* [Task details] Beginning at the line that contains "assert (ONE_20 = ONE_18", transcribe every line up to the last one in the material below. Include no other lines.

****************************************

Lemma step_div a b :
  0 <= a <= I256_MAX -> 0 < b -> returns (k (a / b)) Q -> returns (let! v := i256_div a b in k v) Q.
Proof.
  intros Ha Hb H. unfold i256_div. rewrite (proj2 (Z.eqb_neq b 0)) by lia.
  rewrite Z.quot_div_nonneg by lia. apply step_i256; [|done].
  pose proof (Z.div_pos a b). assert (a / b <= a) by (apply Z.div_le_upper_bound; nia).
  unfold I256_MAX in *. lia.
Qed.

(** Division of a possibly negative number: only its magnitude matters. *)
Lemma step_quot a b M :
  Z.abs a <= M * b -> 0 < b -> M <= I256_MAX ->
  (forall q, q = Z.quot a b -> Z.abs q <= M -> returns (k q) Q) ->
  returns (let! v := i256_div a b in k v) Q.
Proof.
  intros Ha Hb HM H. unfold i256_div. rewrite (proj2 (Z.eqb_neq b 0)) by lia.
  assert (Z.abs (Z.quot a b) <= M).
  { rewrite <- Z.quot_abs by lia. rewrite (Z.abs_eq b), Z.quot_div_nonneg by lia.
    apply Z.div_le_upper_bound; lia. }
  apply step_i256; [unfold I256_MAX in *; lia|]. by apply H.
Qed.
End steps.

Lemma mul_bounds a b A B : 0 <= a <= A -> 0 <= b <= B -> 0 <= a * b <= A * B.
Proof. intros. split; [nia|]. apply Z.mul_le_mono_nonneg; lia. Qed.

Lemma abs_mul_bounds a b A B : Z.abs a <= A -> Z.abs b <= B -> Z.abs (a * b) <= A * B.
Proof. intros. rewrite Z.abs_mul. apply mul_bounds; lia. Qed.

Lemma quot_nonneg a b : 0 <= a -> 0 < b -> 0 <= Z.quot a b.
Proof. intros. apply Z.quot_pos; lia. Qed.

(** Interval analysis of the decomposition loops: [exp_bounds idx X P] bounds
    the state of [exp_product] from upper bounds of its inputs, and fails when
    an intermediate product could overflow. *)
Fixpoint exp_bounds (idx : list Z) (X P : Z) : option (Z * Z) :=
  match idx with
  | [] => Some (X, P)
  | i :: idx =>
      match constant_x_20 i, constant_a_20 i with
      | Ret xi, Ret ai =>
          if X <? xi then exp_bounds idx X P
          else if (0 <? xi) && (ONE_20 <=? ai) && (P * ai <=? I256_MAX)
          then exp_bounds idx (Z.max (xi - 1) (X - xi)) (P * ai / ONE_20)
          else None
      | _, _ => None
      end
  end.

Lemma ONE_20_pos : 0 < ONE_20.
Proof. reflexivity. Qed.

Lemma exp_product_bounds idx X P X' P' x p :
  exp_bounds idx X P = Some (X', P') -> X <= I256_MAX ->
  0 <= x <= X -> ONE_20 <= p <= P ->
  returns (exp_product idx x p) (fun r => 0 <= r.1 <= X' /\ ONE_20 <= r.2 <= P').
Proof.
  pose proof ONE_20_pos as H20.
  revert X P x p; induction idx as [|i idx IH]; intros X P x p; simpl.
  { intros [= <- <-]. auto. }
  destruct (constant_x_20 i) as [xi|]; [|done].
  destruct (constant_a_20 i) as [ai|]; [|done]. simpl.
  destruct (Z.ltb_spec X xi); intros Hb HX Hx Hp.
  { rewrite (proj2 (Z.leb_gt xi x)) by lia. by eapply IH. }
  rust_inv. zify_bool.
  assert (P <= P * ai / ONE_20) by (apply div_le_iff; nia).
  destruct (Z.leb_spec xi x).
  - apply step_i256; [unfold I256_MAX in *; lia|].
    pose proof (mul_bounds p ai P ai ltac:(lia) ltac:(lia)).
    apply step_i256; [lia|]. apply step_div; [lia..|].
    eapply IH; [exact Hb|lia|lia|]. split; [apply div_le_iff; nia|apply Z.div_le_mono; lia].
  - eapply IH; [exact Hb|lia|lia|lia].
Qed.

(** The same for the Taylor series. *)
Fixpoint series_bounds (idx : list Z) (X T M : Z) : option Z :=
  match idx with
  | [] => Some M
  | i :: idx =>
      if (0 <? i) && (T * X <=? I256_MAX) && (M + T * X / ONE_20 / i <=? I256_MAX)
      then series_bounds idx X (T * X / ONE_20 / i) (M + T * X / ONE_20 / i)
      else None
  end.

Lemma exp_series_bounds idx X T M M' x t s :
  series_bounds idx X T M = Some M' ->
  0 <= x <= X -> 0 <= t <= T -> ONE_20 <= s <= M ->
  returns (exp_series idx x t s) (fun r => ONE_20 <= r <= M').
Proof.
  pose proof ONE_20_pos as H20.
  revert T M t s; induction idx as [|i idx IH]; intros T M t s Hb Hx Ht Hs; simpl in *; [naive_solver|].
  rust_inv. zify_bool. pose proof (mul_bounds t x T X Ht Hx).
  apply step_i256; [unfold I256_MAX in *; lia|]. apply step_div; [lia|done|].
  assert (0 <= t * x / ONE_20 <= T * X / ONE_20) as Hd
    by (split; [apply Z.div_pos; lia|apply Z.div_le_mono; lia]).
  assert (T * X / ONE_20 <= T * X) by (apply Z.div_le_upper_bound; nia).
  apply step_div; [lia|done|].
  assert (0 <= t * x / ONE_20 / i <= T * X / ONE_20 / i)
    by (split; [apply Z.div_pos; lia|apply Z.div_le_mono; lia]).
  apply step_i256; [unfold I256_MAX in *; lia|].
  eapply IH; [exact Hb|lia..].
Qed.

(** The scaled body of [exp] on a non-negative exponent: decomposition, series
    and final product, for a decomposition start [X] and leading factor [F]
    whose bounds do not overflow. *)
Definition exp_tail (x first_an : Z) : comp (result Error Z) :=
  let! x := i256_mul x 100 in
  let! (x, product) := exp_product [2; 3; 4; 5; 6; 7; 8; 9] x ONE_20 in
  let! series_sum := i256_add ONE_20 x in
  let! series_sum := exp_series [2; 3; 4; 5; 6; 7; 8; 9; 10; 11; 12] x x series_sum in
  let! r := i256_mul product series_sum in
  let! r := i256_div r ONE_20 in
  let! r := i256_mul r first_an in
  let! r := i256_div r 100 in
  Ret (Ok r).

Definition exp_tail_ok (X F : Z) : bool :=
  match exp_bounds [2; 3; 4; 5; 6; 7; 8; 9] (X * 100) ONE_20 with
  | Some (X', P') =>
      match series_bounds [2; 3; 4; 5; 6; 7; 8; 9; 10; 11; 12] X' X' (ONE_20 + X') with
      | Some M => (X * 100 <=? I256_MAX) && (ONE_20 + X' <=? I256_MAX) &&
                  (P' * M <=? I256_MAX) && (P' * M / ONE_20 * F <=? I256_MAX)
      | None => false
      end
  | None => false
  end.

Lemma exp_tail_bounds X F x :
  exp_tail_ok X F = true -> 0 <= x <= X -> 1 <= F ->
  returns (exp_tail x F) (fun r => exists v, r = Ok v /\ ONE_18 <= v <= I256_MAX).
Proof.
  intros Hok Hx HF. unfold exp_tail_ok in Hok. pose proof ONE_20_pos as H20.
  destruct (exp_bounds _ _ _) as [[X' P']|] eqn:Hb; [|done].
  destruct (series_bounds _ _ _ _) as [M|] eqn:Hm; [|done].
  rewrite !andb_true_iff in Hok. destruct Hok as [[[? ?] ?] ?]. zify_bool.
  unfold exp_tail. apply step_i256; [lia|].
  eapply returns_bind; [eapply exp_product_bounds; [exact Hb|lia..]|].
  intros [y p]; cbn [fst snd]; intros [Hy Hp].
  apply step_i256; [unfold I256_MAX in *; lia|].
  eapply returns_bind; [eapply exp_series_bounds; [exact Hm|lia..]|].
  intros s Hs. cbn beta in Hs. pose proof (mul_bounds p s P' M ltac:(lia) ltac:(lia)).
  apply step_i256; [lia|]. apply step_div; [lia|done|].
  assert (ONE_20 <= p * s / ONE_20 <= P' * M / ONE_20) as Hps.
  { split; [apply div_le_iff; nia|apply Z.div_le_mono; lia]. }
  pose proof (mul_bounds _ F _ F ltac:(split; [|exact (proj2 Hps)]; lia) ltac:(lia)).
  apply step_i256; [lia|]. apply step_div; [lia|done|]. simpl. eexists. split; [done|].
  assert (ONE_20 = ONE_18 * 100) by reflexivity.
  split; [apply div_le_iff; nia|]. apply Z.div_le_upper_bound; lia.
Qed.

****************************************

* [Result below]
  assert (ONE_20 = ONE_18 * 100) by reflexivity.
  split; [apply div_le_iff; nia|]. apply Z.div_le_upper_bound; lia.
Qed.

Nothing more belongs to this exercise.